= Leonard Steinman =

American perennial candidate

Leonard J. Steinman II (1952 - August 5, 2023) was an American perennial candidate from Jefferson City, Missouri.

==Personal life==
Steinman was born in Jefferson City, and graduated from Jefferson City High School. Steinman attended classes at Columbia College. He served for four years in the U.S. Navy from 1971 to 1975. He worked as a long-haul truck driver. Steinman's wife Velma also ran for office several times.

Steinman died on August 5, 2023 at age 71.

==Political campaigns==
Steinman frequently ran for office in Missouri, campaigning in hand-painted vans.

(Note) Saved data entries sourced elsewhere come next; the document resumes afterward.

(** The table of [hash_fun_default]. *)
Definition randbox : list Z :=
  [ 0x49848f1b; 0xe6255dba; 0x36da5bdc; 0x47bf94e9;
    0x8cbcce22; 0x559fc06a; 0xd268f536; 0xe10af79a;
    0xc1af4d69; 0x1d2917b5; 0xec4c304d; 0x9ee5016c;
    0x69232f74; 0xfead7bb3; 0xe9089ab6; 0xf012f6ae ].

Definition rand_at (i : Z) : Z := default 0 (randbox !! Z.to_nat (Z.land i 0xf)).

Definition hash_fun_step (acc c : Z) : Z :=
  let acc := Z.lxor acc (rand_at (u32(c + acc))) in
  let acc := Z.lor (u32(Z.shiftl acc 1)) (Z.shiftr acc 31) in
  let acc := Z.land acc 0xffffffff in
  let acc := Z.lxor acc (rand_at (u32(Z.shiftr c 4 + acc))) in
  let acc := Z.lor (u32(Z.shiftl acc 2)) (Z.shiftr acc 30) in
  Z.land acc 0xffffffff.

(** [str] is the bytes before the terminating NUL. *)
Definition hash_fun_default (str : list Z) : Z := foldl hash_fun_step 0 str.

Section Hash.
Context {K V : Type} `{Countable K}.
(** [hash->function] and [hash->compare], set once when the table is created. *)
Context (hfun : K -> Z) (compare : K -> K -> Z).

(** [hnode_t]: [n_addr] stands for the node's address, which the code compares;
    a chain's [next] links are the order of its list. *)
Record hnode := Hnode { n_addr : positive; n_key : K; n_data : V; n_hkey : Z }.

(** [hash_t]; [table] has one list of nodes per chain. *)
Record hash_t := Hash {
  table : list (list hnode);
  nchains : Z;
  nodecount : Z;
  maxcount : Z;
  highmark : Z;
  lowmark : Z;
  mask : Z;
  dynamic : bool
}.

Definition chain_of (t : hash_t) (i : Z) : list hnode := default [] (table t !! Z.to_nat i).

Definition set_chain (t : hash_t) (i : Z) (c : list hnode) (count : Z) : hash_t :=
  Hash (<[Z.to_nat i := c]> (table t)) (nchains t) count (maxcount t)
    (highmark t) (lowmark t) (mask t) (dynamic t).

Definition clear_table (t : hash_t) : hash_t :=
  Hash (replicate (Z.to_nat (nchains t)) []) (nchains t) (nodecount t) (maxcount t)
    (highmark t) (lowmark t) (mask t) (dynamic t).

(** The inner loop of [grow_table]: each node goes to the front of the low or
    the high chain. *)
Definition split_chain (exposed_bit : Z) (c : list hnode) : list hnode * list hnode :=
  foldl (fun lh hptr =>
    if negb (Z.land (n_hkey hptr) exposed_bit =? 0) then (lh.1, hptr :: lh.2)
    else (hptr :: lh.1, lh.2)) ([], []) c.

(** [ok] tells whether [realloc] succeeds. *)
Definition grow_table (ok : bool) (t : hash_t) : res hash_t :=
  _ ← assert_ (nchains t <? u64(2 * nchains t));
  if ok then
    let mask' := Z.lor (u32(Z.shiftl (mask t) 1)) 1 in
    let exposed_bit := Z.lxor mask' (mask t) in
    _ ← assert_ (negb (mask' =? mask t));
    let parts := split_chain exposed_bit <$> table t in
    Ok (Hash (parts.*1 ++ parts.*2) (u64(nchains t * 2)) (nodecount t) (maxcount t)
          (u64(highmark t * 2)) (u64(lowmark t * 2)) mask' (dynamic t))
  else Ok t.

(** One step of [shrink_table]'s loop. *)
Definition join_chain (low_chain high_chain : list hnode) : list hnode :=
  match low_chain with
  | [] => high_chain
  | _ => low_chain ++ high_chain
  end.

(** A failed [realloc] keeps the old allocation, whose upper half is no longer
    part of the table. *)
Definition shrink_table (ok : bool) (t : hash_t) : res hash_t :=
  _ ← assert_ (2 <=? nchains t);
  let n := nchains t / 2 in
  Ok (Hash (zip_with join_chain (take (Z.to_nat n) (table t)) (drop (Z.to_nat n) (table t)))
        n (nodecount t) (maxcount t) (highmark t / 2) (lowmark t / 2)
        (Z.shiftr (mask t) 1) (dynamic t)).

(** [ok1] and [ok2] are the outcomes of the two allocations. *)
Definition hash_create (ok1 ok2 : bool) (maxcount : Z) : option hash_t :=
  if ok1 then
    if ok2 then
      Some (clear_table (Hash [] INIT_SIZE 0 maxcount (INIT_SIZE * 2) (INIT_SIZE / 2) INIT_MASK true))
    else None
  else None.

Definition hash_count (t : hash_t) : Z := nodecount t.
Definition hash_size (t : hash_t) : Z := nchains t.
Definition hash_isempty (t : hash_t) : bool := nodecount t =? 0.

Definition hash_lookup (t : hash_t) (k : K) : option hnode :=
  let hkey := hfun k in
  let chain := Z.land hkey (mask t) in
  snd <$> list_find (fun nptr => n_hkey nptr = hkey /\ compare (n_key nptr) k = 0) (chain_of t chain).

(** [addr] is the address of the node the caller allocated. *)
Definition hash_insert (ok : bool) (t : hash_t) (addr : positive) (k : K) (d : V) : res hash_t :=
  _ ← assert_ (nodecount t <? maxcount t);
  _ ← assert_ (bool_decide (hash_lookup t k = None));
  t ← (if dynamic t && (highmark t <=? nodecount t) then grow_table ok t else Ok t);
  let hkey := hfun k in
  let chain := Z.land hkey (mask t) in
  Ok (set_chain t chain (Hnode addr k d hkey :: chain_of t chain) (u64(nodecount t + 1))).

(** Walk a chain to the node at [addr] and unlink it; [None] when the walk runs
    off the end of the chain. *)
Fixpoint unlink_node (addr : positive) (c : list hnode) : option (list hnode) :=
  match c with
  | [] => None
  | hptr :: c' =>
      if bool_decide (n_addr hptr = addr) then Some c' else (hptr ::.) <$> unlink_node addr c'
  end.

Definition same_node (n : option hnode) (node : hnode) : bool :=
  match n with Some m => bool_decide (n_addr m = n_addr node) | None => false end.
(* ===== verification/Dircache.v ===== *)
(** * The directory cache of etc/afpd/dircache.c

    The cache holds [struct dir] entries under two hash indexes, by volume and
    directory ID and by volume, parent ID and name, and in the queues that pick
    the entry to evict: one queue in LRU mode, the four lists T1, T2, B1 and B2
    in ARC mode.  This file holds the data and the operations; the tables are
    any implementation of [HashOps], and a queue is the list [Queue.v] shows a
    heap queue to be.  A queue node is named by the entry it carries, since the
    code enqueues an entry only while its [qidx_node] is [NULL]. *)

From S2P Require Import Prelude HashTable.

Notation dirptr := positive (only parsing).

(** ** Data *)

Inductive arc_list_t : Type := ARC_NONE | ARC_T1 | ARC_T2 | ARC_B1 | ARC_B2.

#[export] Instance arc_list_t_eq_dec : EqDecision arc_list_t.
Proof. solve_decision. Defined.

Definition CNID_INVALID : Z := 0.
Definition CNID_START : Z := 17.
Definition DIRDID_ROOT_PARENT : Z := htonl 1.
Definition DIRDID_ROOT : Z := htonl 2.

Definition DIRF_ISFILE : Z := 8.
Definition DIRF_ARC_GHOST : Z := 64.
Definition DIRF_INDEXED : Z := 128.

(** Flags of [dircache_remove]. *)
Definition DIRCACHE : Z := 1.
Definition DIDNAME_INDEX : Z := 2.
Definition QUEUE_INDEX : Z := 4.
Definition DIRCACHE_NOSHRINK : Z := 8.
Definition DIRCACHE_ALL : Z := Z.lor DIRCACHE (Z.lor DIDNAME_INDEX QUEUE_INDEX).

Definition MIN_DIRCACHE_SIZE : Z := 1024.
Definition MAX_DIRCACHE_SIZE : Z := 1048576.
Definition DEFAULT_DIRCACHE_SIZE : Z := 65536.
Definition DIRCACHE_FREE_QUANTUM : nat := 256.
(* ===== verification/DircacheArc.v ===== *)
(** * The ARC lists of the directory cache

    The invariant of the four lists T1, T2, B1 and B2 of [Dircache.v], the
    bounds of the ARC algorithm on them, and what each case of the algorithm
    does: REPLACE, the hit cases I, II and III, making room and inserting. *)

From S2P Require Import Prelude HashTable Dircache DircacheIndex.

(** Decide the equations between constructors. *)
Ltac decides := repeat match goal with
  | |- context [decide ?P] =>
      first [rewrite (decide_True (P := P)) by done | rewrite (decide_False (P := P)) by done]
  end.

(** ** The lists *)

Definition is_b (l : arc_list_t) : bool := match l with ARC_B1 | ARC_B2 => true | _ => false end.
Definition get_size (l : arc_list_t) (a : arc_cache_t) : Z :=
  match l with
  | ARC_T1 => t1_size a | ARC_T2 => t2_size a | ARC_B1 => b1_size a | ARC_B2 => b2_size a | ARC_NONE => 0
  end.
Definition all_q (a : arc_cache_t) : list dirptr := t1 a ++ t2 a ++ b1 a ++ b2 a.

(** The length of a list. *)
Definition sz (l : arc_list_t) (a : arc_cache_t) : Z := Z.of_nat (length (get_list l a)).

(** Taking an entry off a list, and appending one. *)
Definition del (l : arc_list_t) (d : dirptr) (a : arc_cache_t) : arc_cache_t :=
  upd_size l dec (upd_list l (q_del d) a).
Definition ins (l : arc_list_t) (d : dirptr) (a : arc_cache_t) : arc_cache_t :=
  upd_size l inc (upd_list l (fun q => q ++ [d]) a).

(** Equal up to the target size and the statistics. *)
Record arc_eqv (a a' : arc_cache_t) : Prop := {
  ae_list l : get_list l a' = get_list l a;
  ae_size l : get_size l a' = get_size l a;
  ae_enabled : enabled a' = enabled a;
  ae_c : arc_c a' = arc_c a
}.
#[export] Instance arc_eqv_equiv : Equivalence arc_eqv.
Proof.
  split.
  - by constructor.
  - intros a b []; by constructor.
  - intros a b c [] []; constructor; intros; congruence.
Qed.

Lemma q_del_notin d q : d ∉ q -> q_del d q = q.
Proof. intros Hd. apply list_filter_all. intros x Hx ->. done. Qed.
Lemma elem_of_q_del d d' q : d' ∈ q_del d q <-> d' <> d /\ d' ∈ q.
Proof. unfold q_del. by rewrite list_elem_of_filter. Qed.
Lemma q_del_perm d q : NoDup q -> d ∈ q -> q ≡ₚ d :: q_del d q.
Proof.
  intros Hnd Hd. apply NoDup_Permutation; [done| |].
  - constructor; [rewrite elem_of_q_del; naive_solver|]. by apply NoDup_filter.
  - intros x. rewrite elem_of_cons, elem_of_q_del. destruct (decide (x = d)); naive_solver.
Qed.
Lemma length_q_del d q : NoDup q -> d ∈ q -> Z.of_nat (length (q_del d q)) = Z.of_nat (length q) - 1.
Proof. intros Hnd Hd. rewrite (q_del_perm d q Hnd Hd) at 2. cbn. lia. Qed.
Lemma q_del_head d q : NoDup (d :: q) -> q_del d (d :: q) = q.
Proof.
  intros [Hd _]%NoDup_cons. unfold q_del. rewrite filter_cons_False by naive_solver. by apply q_del_notin.
Qed.
(* ===== verification/DircacheFacts.v ===== *)
(** * Correctness of the directory cache

    The invariant of the whole cache, in LRU and in ARC mode, and what
    [dircache_add], the hits, [dircache_remove] with its deferred release,
    [dircache_evict] and [dircache_purge_vol] do to it. *)

From S2P Require Import Prelude HashTable Dircache DircacheIndex DircacheArc.

Section Cache.
Context {T1 T2 : Type} {HO1 : HashOps T1 (Z * Z) dirptr} {HO2 : HashOps T2 (Z * Z * list Z) dirptr}.
Context {HL1 : HashLaws T1 (Z * Z) dirptr} {HL2 : HashLaws T2 (Z * Z * list Z) dirptr}.
Notation cstate := (@cstate T1 T2).

Definition arc_mode (s : cstate) : bool := enabled (arc_cache s).

(** The entries on a queue, and those of them that are cached. *)
Definition queued (s : cstate) : list dirptr := if arc_mode s then all_q (arc_cache s) else index_queue s.
Definition cached (s : cstate) : list dirptr :=
  if arc_mode s then t1 (arc_cache s) ++ t2 (arc_cache s) else index_queue s.

Section Facts.
Context (oom : Prop).

(** The cache in LRU mode; [F] holds the entries in flight. *)
Record lwf (F : list dirptr) (s : cstate) : Prop := {
  lw_off : arc_mode s = false;
  lw_in d : d ∈ index_queue s <-> exists l g, qdirs s !! d = Some (true, l, g);
  lw_ghost d l g : qdirs s !! d = Some (true, l, g) -> g = false;
  lw_nd : NoDup (index_queue s);
  lw_i : idx (index_queue s ++ F) (index_queue s ++ F) s;
  lw_m : mem_ok oom s;
  lw_count : queue_count s = Z.of_nat (length (index_queue s));
  lw_max : MIN_DIRCACHE_SIZE <= dircache_maxsize s <= MAX_DIRCACHE_SIZE;
  lw_len : queue_count s <= dircache_maxsize s;
  lw_max1 : h_max (dircache s) = dircache_maxsize s;
  lw_max2 : h_max (index_didname s) = dircache_maxsize s
}.
Lemma lower_loop_splits key t l : ordered key l -> forall fuel lo hi,
  (hi - lo < fuel)%nat -> (lo <= hi <= length l)%nat ->
  (forall i e, (i < lo)%nat -> l !! i = Some e -> key e < t) ->
  (forall i e, (hi <= i)%nat -> l !! i = Some e -> t <= key e) ->
  splits key t l (lower_loop fuel l key t lo hi).
Proof.
  intros Ho. induction fuel as [|n IH]; intros lo hi Hf Hb Hlo Hhi; [lia|]. cbn [lower_loop].
  destruct (Nat.ltb_spec lo hi) as [Hl|Hl].
  - set (mid := (lo + (hi - lo) / 2)%nat).
    assert (lo <= mid < hi)%nat as Hm.
    { pose proof (Nat.div_lt (hi - lo) 2 ltac:(lia) ltac:(lia)). subst mid. lia. }
    destruct (lookup_lt_is_Some_2 l mid ltac:(lia)) as [e He]. rewrite He. case_test.
    + apply IH; [lia..| |done]. intros i e' Hi He'.
      pose proof (ordered_lookup _ _ i mid e' e Ho ltac:(lia) He' He). lia.
    + apply IH; [lia..|done|]. intros i e' Hi He'.
      pose proof (ordered_lookup _ _ mid i e e' Ho Hi He He'). lia.
  - assert (lo = hi) as -> by lia. split_and!; [lia| |].
    + rewrite Forall_lookup. intros i e [Hi Hl']%lookup_take_Some. eauto.
    + rewrite Forall_lookup. intros i e Hi. rewrite lookup_drop in Hi. eapply Hhi; [|exact Hi]. lia.
Qed.

Lemma adf_lock_lower_splits l t by_reach :
  let key := if by_reach : bool then reach else l_start in
  ordered key l -> splits key t l (adf_lock_lower l t by_reach).
Proof.
  intros key Ho. apply lower_loop_splits; [done|lia|lia|lia|].
  intros i e Hi He. apply lookup_lt_Some in He. lia.
Qed.

(** ** The window *)

(** The array's invariant but for the locks the entries name. *)
Record arr (l : list entry) : Prop := {
  arr_ordered : ordered l_start l;
  arr_chain : chain (-1) l;
  arr_valid : Forall valid l
}.

(** The window is a stretch of the array; the entries before it end before the
    range, the ones after it start past the range. *)
Record framed (l pre win post : list entry) (off last : Z) : Prop := {
  framed_split : l = pre ++ win ++ post;
  framed_pre : forall e, e ∈ pre -> last_byte e < off;
  framed_post : forall e, e ∈ post -> last < l_start e;
  framed_win : forall e, e ∈ win -> l_start e <= last;
  framed_chain : exists r, r < off /\ chain r win;
  framed_ordered : ordered l_start win
}.

Lemma top_reach_lt r l t : r < t -> Forall (fun e => reach e < t) l -> top_reach r l < t.
Proof.
  unfold top_reach. intros Hr Hf. destruct (last l) eqn:E; cbn; [|done].
  apply last_Some in E as [l' ->]. rewrite Forall_app, Forall_singleton in Hf. tauto.
Qed.

Lemma window_framed l off len :
  arr l -> range_ok off len ->
  exists pre post, framed l pre (window_of l off len) post off (adf_lock_last off len) /\
    forall p, find_in_window p l off len = find_from p (length pre) (window_of l off len).
Proof.
  intros [Ho Hc Hv] Hr. pose proof (range_last _ _ Hr) as Hlast.
  destruct (chain_ordered _ _ Hc) as [Hor _].
  destruct (adf_lock_lower_splits l off true Hor) as (L1 & L2 & L3).
  unfold window_of, find_in_window, adf_lock_window.
  set (lo := adf_lock_lower l off true) in *. set (last := adf_lock_last off len) in *.
  set (hi := if last <? LOCK_TOP then _ else _).
  assert (exists h, hi = h /\ (h <= length l)%nat /\ Forall (fun e => l_start e <= last) (take h l) /\
            Forall (fun e => last < l_start e) (drop h l)) as (h & -> & H1 & H2 & H3).
  { exists hi. split; [done|]. subst hi. case_test.
    - destruct (adf_lock_lower_splits l (last + 1) false Ho) as (K1 & K2 & K3).
      split_and!; [done|eapply Forall_impl; [exact K2|]; cbn; lia|eapply Forall_impl; [exact K3|]; cbn; lia].
    - rewrite firstn_all, drop_all. split_and!; [done| |constructor].
      eapply Forall_impl; [exact Hv|]. unfold valid. lia. }
  exists (take lo l), (drop (h - lo) (drop lo l)). split; [|by rewrite length_take, Nat.min_l].
  assert (l = take lo l ++ take (h - lo) (drop lo l) ++ drop (h - lo) (drop lo l)) as Hs by by rewrite !take_drop.
  rewrite Hs in Hc, Ho. apply chain_app in Hc as [Hc1 [Hc2 _]%chain_app].
  apply ordered_app in Ho as (_ & (Ho & _ & _)%ordered_app & _).
  pose proof (top_reach_lt (-1) (take lo l) off ltac:(unfold range_ok in Hr; lia) L2) as Ht.
  split; [done| | | |by eauto|done].
  - intros e He. pose proof (chain_last _ _ _ Hc1 He). lia.
  - intros e He. rewrite Forall_forall in H3. apply H3.
    rewrite drop_drop in He. replace (lo + (h - lo))%nat with (h + (lo - h))%nat in He by lia.
    rewrite <- drop_drop in He. by apply subseteq_drop in He.
  - intros e He. rewrite Forall_forall in H2. apply H2.
    destruct (decide (lo <= h)%nat) as [|]; [|replace (h - lo)%nat with O in He by lia; set_solver].
    replace h with (lo + (h - lo))%nat at 1 by lia. rewrite <- take_take_drop. set_solver.
Qed.
(** The array after an upgrade of entry [i]. *)
Lemma alter_arr l i e ty :
  arr l -> l !! i = Some e -> ty = F_RDLCK \/ ty = F_WRLCK ->
  arr (alter (set_type ty) i l) /\ alter (set_type ty) i l ≡ₚ set_type ty e :: delete i l.
Proof.
  intros [Ho Hc Hv] He Hty. pose proof (take_drop_middle _ _ _ He) as Hs.
  assert (alter (set_type ty) i l = take i l ++ set_type ty e :: drop (S i) l) as ->.
  { apply lookup_lt_Some in He as Hi. rewrite <- Hs at 1. rewrite alter_app_r_alt by (rewrite length_take; lia).
    rewrite length_take, Nat.min_l, Nat.sub_diag by lia. done. }
  rewrite delete_take_drop. split; [|by rewrite Permutation_middle].
  rewrite <- Hs in Ho, Hc, Hv. split.
  - rewrite ordered_app in *. destruct Ho as (O1 & O2 & O3). split_and!; [done| |].
    + inversion O2; subst. by constructor.
    + intros x y Hx [->|Hy]%elem_of_cons; [apply (O3 x e); set_solver|apply O3; set_solver].
  - rewrite chain_app in *. exact Hc.
  - rewrite Forall_app, Forall_cons in *. unfold valid in *. cbn. tauto.
Qed.

(** Two runs of the specification agree on the order-free state of the array. *)
Definition refines (a : ad_fd) (r : option errno) (a' : ad_fd) (k' : kern) (s : list entry -> option errno * list entry) : Prop :=
  good a' k' /\ answers_alike (r, recs (adf_lock a')) (s (recs (adf_lock a))) /\
  adf_fd a' = adf_fd a /\ adf_rdwr a' = adf_rdwr a.

(** The same with what the kernel and the allocator may refuse. *)
Definition implements (a : ad_fd) (k : kern) (r : option errno) (a' : ad_fd) (k' : kern) (take : bool)
    (s : list entry -> option errno * list entry) : Prop :=
  good a' k' /\ releases k' = [] /\ later k k' /\
  (exists y, y ∈ allowed (next_take k) (next_room k) take (s (recs (adf_lock a))) (recs (adf_lock a)) /\
     answers_alike (r, recs (adf_lock a')) y) /\
  adf_fd a' = adf_fd a /\ adf_rdwr a' = adf_rdwr a.

Lemma allowed_self refusal room take s L : s.1 <> None \/ take = false \/ refusal = None -> s ∈ allowed refusal room take s L.
Proof.
  intros H. unfold allowed. destruct (s.1); [set_solver|]. destruct take; cbn; [|set_solver].
  destruct refusal; [exfalso; naive_solver|]. set_solver.
Qed.

Lemma refines_implements a k r a' k' take s :
  refines a r a' k' s -> releases k' = [] -> later k k' -> r <> None \/ take = false \/ next_take k = None ->
  implements a k r a' k' take s.
Proof.
  intros (H1 & [H2 H2'] & H3 & H4) Hr Hl Hw. cbn in H2. split_and!; try done. eexists. split; [apply allowed_self|by split].
  by rewrite <- H2.
Qed.
(* ===== verification/Utf8.v ===== *)
(** * The UTF-8 character set, libatalk/unicode/utf8.c

    [utf8_pull] turns UTF-8 into UTF-16 and [utf8_push] UTF-16 into UTF-8, in the
    manner of iconv: they work on an input and an output position, and stop with
    an error where the input is malformed or cut or the output is full.  A byte
    is a [Z] in 0..255; UTF-16 units are stored with their low byte first. *)

From S2P Require Import Prelude.

Inductive errno : Type := EILSEQ | EINVAL | E2BIG.

#[export] Instance errno_eq_dec : EqDecision errno.
Proof. solve_decision. Defined.

(** What a conversion works on: the input left, the output written so far and
    the space left for more. *)
Record conv := Conv { inbuf : list Z; outbuf : list Z; outbytesleft : Z }.

Definition inbytesleft (s : conv) : Z := Z.of_nat (length (inbuf s)).

(** The byte at an index of the input. *)
Definition at_ (c : list Z) (i : nat) : Z := nth i c 0.

Definition GETUCVAL (utf8_trailbyte shift : Z) : Z := Z.shiftl (Z.land utf8_trailbyte 0x3F) shift.
Definition GETUTF8TRAILBYTE (uc shift : Z) : Z := Z.lor 0x80 (Z.land (Z.shiftr uc shift) 0x3F).

(** Write and read a 16 bit unit. *)
Definition SSVAL (v : Z) : list Z := [Z.land v 0xFF; Z.land (Z.shiftr v 8) 0xFF].
Definition SVAL (c : list Z) (pos : nat) : Z := Z.lor (at_ c pos) (Z.shiftl (at_ c (pos + 1)) 8).

(** ** From UTF-8 *)

(** One turn of the loop: an error, or the bytes consumed and the bytes written. *)
Definition pull_char (c : list Z) (outleft : Z) : errno + (nat * list Z) :=
  let left := Z.of_nat (length c) in
  let c0 := at_ c 0 in let c1 := at_ c 1 in let c2 := at_ c 2 in let c3 := at_ c 3 in
  if Z.land c0 0x80 =? 0 then inr (1%nat, SSVAL c0)
  else if Z.land c0 0xe0 =? 0xc0 then
    if left <? 2 then inl EINVAL
    else if c0 <? 0xc2 then inl EILSEQ
    else if negb (Z.land c1 0xc0 =? 0x80) then inl EILSEQ
    else inr (2%nat, SSVAL (wrap 16 (Z.lor (Z.shiftl (Z.land c0 0x1f) 6) (GETUCVAL c1 0))))
  else if Z.land c0 0xf0 =? 0xe0 then
    if left <? 3 then inl EINVAL
    else if negb (((c0 =? 0xe0) && (Z.land c1 0xe0 =? 0xa0)) ||
                  ((0xe1 <=? c0) && (c0 <=? 0xec) && (Z.land c1 0xc0 =? 0x80)) ||
                  ((c0 =? 0xed) && (Z.land c1 0xe0 =? 0x80)) ||
                  ((Z.land c0 0xfe =? 0xee) && (Z.land c1 0xc0 =? 0x80))) then inl EILSEQ
    else if negb (Z.land c2 0xc0 =? 0x80) then inl EILSEQ
    else inr (3%nat, SSVAL (wrap 16 (Z.lor (Z.lor (Z.shiftl (Z.land c0 0x0f) 12) (GETUCVAL c1 6)) (GETUCVAL c2 0))))
  else if Z.land c0 0xf8 =? 0xf0 then
    if left <? 4 then inl EINVAL
    else if outleft <? 4 then inl E2BIG
    else if 0xf4 <? c0 then inl EILSEQ
    else if negb (((c0 =? 0xf0) && (0x90 <=? c1) && (c1 <=? 0xbf)) ||
                  ((0xf1 <=? c0) && (c0 <=? 0xf3) && (Z.land c1 0xc0 =? 0x80)) ||
                  ((c0 =? 0xf4) && (Z.land c1 0xc0 =? 0x80))) then inl EILSEQ
    else if negb (Z.land c2 0xc0 =? 0x80) then inl EILSEQ
    else if negb (Z.land c3 0xc0 =? 0x80) then inl EILSEQ
    else
      let codepoint := Z.lor (Z.lor (Z.lor (Z.shiftl (Z.land c0 0x07) 18) (GETUCVAL c1 12)) (GETUCVAL c2 6)) (GETUCVAL c3 0) in
      inr (4%nat, SSVAL (Z.shiftr (u32(codepoint - 0x10000)) 10 + 0xD800) ++ SSVAL (0xDC00 + Z.land codepoint 0x03FF))
  else inl EILSEQ.

(** The conversion after a turn that consumed [n] bytes and wrote [bs]. *)
Definition advance (s : conv) (n : nat) (bs : list Z) : conv :=
  Conv (drop n (inbuf s)) (outbuf s ++ bs) (outbytesleft s - Z.of_nat (length bs)).

(** The loop of [utf8_pull]; the fuel is one more than the bytes left. *)
Fixpoint pull_loop (fuel : nat) (s : conv) : option errno * conv :=
  match fuel with
  | O => (None, s)
  | S n =>
      if (1 <=? inbytesleft s) && (2 <=? outbytesleft s) then
        match pull_char (inbuf s) (outbytesleft s) with
        | inl e => (Some e, s)
        | inr (len, bs) => pull_loop n (advance s len bs)
        end
      else (if 0 <? inbytesleft s then Some E2BIG else None, s)
  end.

(** [None] is the result 0, [Some e] is -1 with errno [e]. *)
Definition utf8_pull (s : conv) : option errno * conv := pull_loop (S (length (inbuf s))) s.

(** ** To UTF-8 *)

Definition push_char (c : list Z) (outleft : Z) : errno + (nat * list Z) :=
  let uc := SVAL c 0 in
  if uc <? 0x80 then inr (2%nat, [uc])
  else if uc <? 0x800 then
    if outleft <? 2 then inl E2BIG
    else inr (2%nat, [Z.lor 0xc0 (Z.land (Z.shiftr uc 6) 0x1f); GETUTF8TRAILBYTE uc 0])
  else if (0x202a <=? uc) && (uc <=? 0x202e) then inr (2%nat, [])
  else if (0xd800 <=? uc) && (uc <=? 0xdfff) then
    if outleft <? 4 then inl E2BIG
    else if Z.of_nat (length c) <? 4 then inl EINVAL
    else
      let hi := SVAL c 0 in let low := SVAL c 2 in
      if (0xd800 <=? hi) && (hi <=? 0xdbff) && (0xdc00 <=? low) && (low <=? 0xdfff) then
        let codepoint := Z.shiftl (hi - 0xd800) 10 + (low - 0xdc00) + 0x10000 in
        inr (4%nat, [Z.lor 0xf0 (Z.land (Z.shiftr codepoint 18) 0x07); GETUTF8TRAILBYTE codepoint 12;
                     GETUTF8TRAILBYTE codepoint 6; GETUTF8TRAILBYTE codepoint 0])
      else inl EINVAL
  else
    if outleft <? 3 then inl E2BIG
    else inr (2%nat, [Z.lor 0xe0 (Z.land (Z.shiftr uc 12) 0x0f); GETUTF8TRAILBYTE uc 6; GETUTF8TRAILBYTE uc 0]).

Fixpoint push_loop (fuel : nat) (s : conv) : option errno * conv :=
  match fuel with
  | O => (None, s)
  | S n =>
      if (2 <=? inbytesleft s) && (1 <=? outbytesleft s) then
        match push_char (inbuf s) (outbytesleft s) with
        | inl e => (Some e, s)
        | inr (len, bs) => push_loop n (advance s len bs)
        end
      else
        (if inbytesleft s =? 1 then Some EINVAL else if 1 <? inbytesleft s then Some E2BIG else None, s)
  end.

Definition utf8_push (s : conv) : option errno * conv := push_loop (S (length (inbuf s))) s.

===2008, Missouri House of Representatives===

2008 Missouri House of Representatives District 114 primary
| Party |  | Candidate | Votes | % |
|---|---|---|---|---|
|  | Democratic | Leonard Steinman | 1,555 | 100.0% |
| Total votes |  |  | 1,555 | 100.0 |

2008 Missouri House of Representatives District 114 general election
| Party |  | Candidate | Votes | % |
|---|---|---|---|---|
|  | Republican | Bill Deeken | 14,016 | 73.6% |
|  | Democratic | Leonard Steinman | 5,028 | 26.4% |
| Total votes |  |  | 19,048 | 100.0 |

===2010, U.S. House===

2010 U.S. House, Missouri District 4, Democratic primary
| Party |  | Candidate | Votes | % |
|---|---|---|---|---|
|  | Democratic | Ike Skelton (incumbent) | 25,919 | 80.53 |
|  | Democratic | Leonard Steinman | 6,268 | 19.47 |
| Total votes |  |  | 32,187 | 100.00 |

===2011, Mayor===
In 2011, Steinman was a candidate for mayor of Jefferson City.

===2012, Governor===
Steinman filed to run in the 2012 Libertarian Party primary for Missouri governor, but his name did not appear on the final ballot.

===2014, U.S. House===

2014 U.S. House of Representatives, Missouri District 3, Republican primary
| Party |  | Candidate | Votes | % |
|---|---|---|---|---|
|  | Republican | Blaine Luetkemeyer (incumbent) | 71,030 | 79.5 |
|  | Republican | John Morris | 9,786 | 10.9 |
|  | Republican | Leonard Steinman | 8,580 | 9.6 |
| Total votes |  |  | 89,396 | 100.0 |

===2015, Mayor===
In 2015, Steinman ran again for mayor of Jefferson City.

===2016, City Council===
In 2016, Steinman ran for the Jefferson City city council.

===2016, Governor===

2016 Missouri Democratic gubernatorial primary
| Party |  | Candidate | Votes | % |
|---|---|---|---|---|
|  | Democratic | Chris Koster | 256,272 | 78.75% |
|  | Democratic | Eric Morrison | 31,474 | 9.67% |
|  | Democratic | Charles Wheeler | 25,756 | 7.92% |
|  | Democratic | Leonard Steinman | 11,911 | 3.66% |
| Total votes |  |  | 325,413 | 100.00% |

===2018, U.S. Senate===

2018 U.S. Senate Missouri Democratic primary
| Party |  | Candidate | Votes | % |
|---|---|---|---|---|
|  | Democratic | Claire McCaskill (incumbent) | 501,872 | 82.60% |
|  | Democratic | Carla Wright | 41,126 | 6.77% |
|  | Democratic | John Hogan | 15,984 | 2.63% |
|  | Democratic | David Faust | 15,958 | 2.63% |
|  | Democratic | Angelica Earl | 15,500 | 2.55% |
|  | Democratic | Travis Gonzalez | 9,480 | 1.56% |
|  | Democratic | Leonard Steinman | 7,657 | 1.26% |
| Total votes |  |  | 607,577 | 100.00% |

===2020, President===
In 2020, Steinman registered for and appeared on the ballot in the 2020 Missouri Democratic presidential primary.

===2020, U.S. House===

Missouri's 3rd congressional district, 2020 Libertarian primary
| Party |  | Candidate | Votes | % |
|---|---|---|---|---|
|  | Libertarian | Leonard J. Steinman II | 627 | 100.0 |
| Total votes |  |  | 627 | 100.0 |

Missouri's 3rd congressional district, 2020
| Party |  | Candidate | Votes | % |
|---|---|---|---|---|
|  | Republican | Blaine Luetkemeyer (incumbent) | 282,866 | 69.4 |
|  | Democratic | Megan Rezabek | 116,095 | 28.5 |
|  | Libertarian | Leonard J. Steinman II | 8,344 | 2.1 |
|  | Write-in |  | 43 | 0.0 |
| Total votes |  |  | 407,348 | 100.0 |
|  | Republican hold |  |  |  |

===2021, City Council===
In 2021, Steinman ran again for city council in Jefferson City.